Zur Auffassung der beklagten Partei, durch die Zurückweisung ihres (zusätzlichen) Vorbringens wäre ihr die Möglichkeit, vor Gericht zu verhandeln, genommen worden, führte das Berufungsgericht aus, der im § 477 Abs. 1 Z 4 ZPO bezeichnete Nichtigkeitsgrund liege dann vor, wenn eine Partei von der Verhandlung völlig ausgeschlossen, nicht aber, wenn ihr ein Teil des Vorbringens verwehrt worden sei. Übrigens habe das Erstgericht diesbezüglich nicht rechtswidrig gehandelt.
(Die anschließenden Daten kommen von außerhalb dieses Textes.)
(** C36: after [compute_finality], and after any further queries, [can_reach]
    on stored blocks answers whether the first is not higher than the second and
    not later in the ordering, from the caches or not; it is true whenever the
    first block is the second or one of its ancestors. *)
Theorem can_reach_spec dag e a b ba bb :
  dag_inv dag -> reach_inv dag e ->
  dag_get_block dag a = Some ba -> dag_get_block dag b = Some bb ->
  let '(r, e') := can_reach a b e in
  reach_inv dag e' /\
  (exists i j, get_ordering dag !! i = Some a /\ get_ordering dag !! j = Some b /\
     r = Ok ((height ba <=? height bb) && (Z.of_nat i <=? Z.of_nat j))) /\
  (self_or_ancestor (store dag) a b -> r = Ok true).
Proof.
  intros Hinv Hri Ha Hb. pose proof (can_reach_inv dag e a b Hri) as Hcr.
  destruct (can_reach a b e) as [r e']. destruct Hcr as [-> Hri']. split; [done|].
  assert (exists i, get_ordering dag !! i = Some a) as [i Hi].
  { apply list_elem_of_lookup, elem_of_ordering; eauto. }
  assert (exists j, get_ordering dag !! j = Some b) as [j Hj].
  { apply list_elem_of_lookup, elem_of_ordering; eauto. }
  destruct (get_block_height_depth dag a ba Hinv Ha) as [_ Hha].
  destruct (get_block_height_depth dag b bb Hinv Hb) as [_ Hhb].
  assert (compute_reachability e a b =
    Ok ((height ba <=? height bb) && (Z.of_nat i <=? Z.of_nat j))) as Hr.
  { unfold compute_reachability. rewrite !(ri_heights _ _ Hri), Hha, Hhb.
    rewrite (proj2 (ri_scores _ _ Hri a (Z.of_nat i))) by eauto.
    by rewrite (proj2 (ri_scores _ _ Hri b (Z.of_nat j))) by eauto. }
  split; [by exists i, j|]. rewrite Hr. intros [->|Hanc].
  - rewrite Ha in Hb. injection Hb as <-.
    rewrite (NoDup_lookup _ i j a (NoDup_ordering dag Hinv) Hi Hj). by rewrite !Z.leb_refl.
  - destruct (ancestor_before dag b a bb Hinv Hb Hanc) as (ba' & Ha' & Hlt & Hbefore).
    rewrite Ha in Ha'. injection Ha' as <-.
    destruct (Hbefore j Hj) as (i' & Hi' & Hi2).
    rewrite (NoDup_lookup _ i i' a (NoDup_ordering dag Hinv) Hi Hi2).
    by rewrite (proj2 (Z.leb_le _ _)), (proj2 (Z.leb_le _ _)) by lia.
Qed.
End FinalityFacts.

(** ** Concrete DAGs *)

#[local] Existing Instances checksum_sha checksum_laws constant_exp canonical_order.

Definition diamond_dag : BlockDAG MemStore :=
  {| store := diamond; index := build_from_store diamond |}.

(** A chain of [n] blocks, each the parent of the next. *)
Definition chain_nodes (n : nat) : list Block :=
  (fun i => node [Z.of_nat i] (match i with O => [] | S j => [[Z.of_nat j]] end)) <$> seq 0 n.
Definition chain_store (n : nat) : MemStore :=
  list_to_map ((fun b => (block_hash b, b)) <$> chain_nodes n).
Definition chain_dag (n : nat) : BlockDAG MemStore :=
  {| store := chain_store n; index := build_from_store (chain_store n) |}.
(** The same DAG after one more child of the genesis is inserted. *)
Definition late_sibling : Block := node [100] [[0]].
Definition chain_dag_after (n : nat) : BlockDAG MemStore :=
  {| store := <[[100] := late_sibling]> (chain_store n);
     index := update_tips_after_insert late_sibling (index (chain_dag n)) |}.

(** Finality can be taken back: in a chain of 20 blocks the eleventh
    is final, and after one more child of the genesis is inserted and finality is
    computed again it is not, because it moves down one place in the ordering
    while the safety margin grows. *)
Theorem finality_reversal :
  let e1 := (compute_finality (chain_dag 20) (new 10)).2 in
  let e2 := (compute_finality (chain_dag_after 20) e1).2 in
  is_finalized e1 [10] = true /\ is_finalized e2 [10] = false /\
  [10] ∈ get_ordering (chain_dag_after 20).
Proof.
  split; [vm_compute; reflexivity|]. split; [vm_compute; reflexivity|].
  apply (bool_decide_unpack _). vm_compute. exact I.
Qed.

(** [can_reach] also answers yes for unrelated blocks. *)
Example can_reach_false_positive :
  (can_reach [3] [4] (compute_finality diamond_dag (new 10)).2).1 = Ok true /\
  dag_is_ancestor diamond_dag [3] [4] = false.
Proof. split; vm_compute; reflexivity. Qed.

Lemma compute_finality_spec_witness :
  exists e' n, compute_finality fork (new 10) = (Ok tt, e') /\
    (forall h, is_finalized e' h = true <-> h ∈ take n (get_ordering fork)) /\
    (1 <= n)%nat /\ (forall p, is_finalized e' tip2 = true -> p ∈ parents_of (store fork) tip2 -> is_finalized e' p = true).
Proof.
  destruct (compute_finality_spec fork (new 10)) as (e' & n & He & Hfin & _ & [Hn _] & _ & _ & Hcl);
    [apply fork_inv|by vm_compute|by vm_compute|].
  exists e', n. split; [exact He|]. split; [exact Hfin|]. split; [exact Hn|]. intros p. apply Hcl.
Defined.

Lemma can_reach_spec_witness :
  exists e, reach_inv dag2 e /\
  let '(r, e') := can_reach tip2 tip2 e in
  reach_inv dag2 e' /\
  (exists i j, get_ordering dag2 !! i = Some tip2 /\ get_ordering dag2 !! j = Some tip2 /\
     r = Ok ((height tip_block2 <=? height tip_block2) && (Z.of_nat i <=? Z.of_nat j))) /\
  (self_or_ancestor (store dag2) tip2 tip2 -> r = Ok true).
Proof.
  destruct (compute_finality_ok dag2 (new 10) dag2_inv) as (e & _ & Hc); [by vm_compute|].
  assert (dag_block_count dag2 <> 0%nat) as Hn by by vm_compute.
  pose proof (computed_reach_inv dag2 _ e dag2_inv Hn Hc) as Hri. exists e. split; [exact Hri|].
  exact (can_reach_spec dag2 e tip2 tip2 tip_block2 tip_block2 dag2_inv Hri
    tip_block2_stored tip_block2_stored).
Defined.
Schließlich vertrat das Berufungsgericht die Rechtsmeinung, die beklagte Partei habe zwar auch den Rechtsmittelgrund der unrichtigen rechtlichen Beurteilung angeführt, ihre diesbezüglichen Ausführungen (Punkt II. der Berufung) stellten jedoch keine gesetzgemäße Rechtsrüge dar, weil sie mit keinem Wort darlegten, aus welchem Grunde die rechtliche Beurteilung der Sache, also des festgestellten Sachverhaltes, rechtlich unzutreffend sein soll, sondern ausdrücklich die Frage dahingestellt ließen, ob die Rechtsausführung, es liege ein Verzicht vor, richtig sei. Die beklagte Partei verweise nur abermals darauf, daß das Urteil von einem unrichtigen Sachverhalt ausgehe. Sie habe nämlich (gemeint offenbar: bei Abschluß der Vereinbarung vom März 1982) ihre Gegenforderungen geltend gemacht. Weil somit keine Rechtsrüge vorliege, sei dem Berufungsgericht die materiellrechtliche Überprüfung der Entscheidung verwehrt.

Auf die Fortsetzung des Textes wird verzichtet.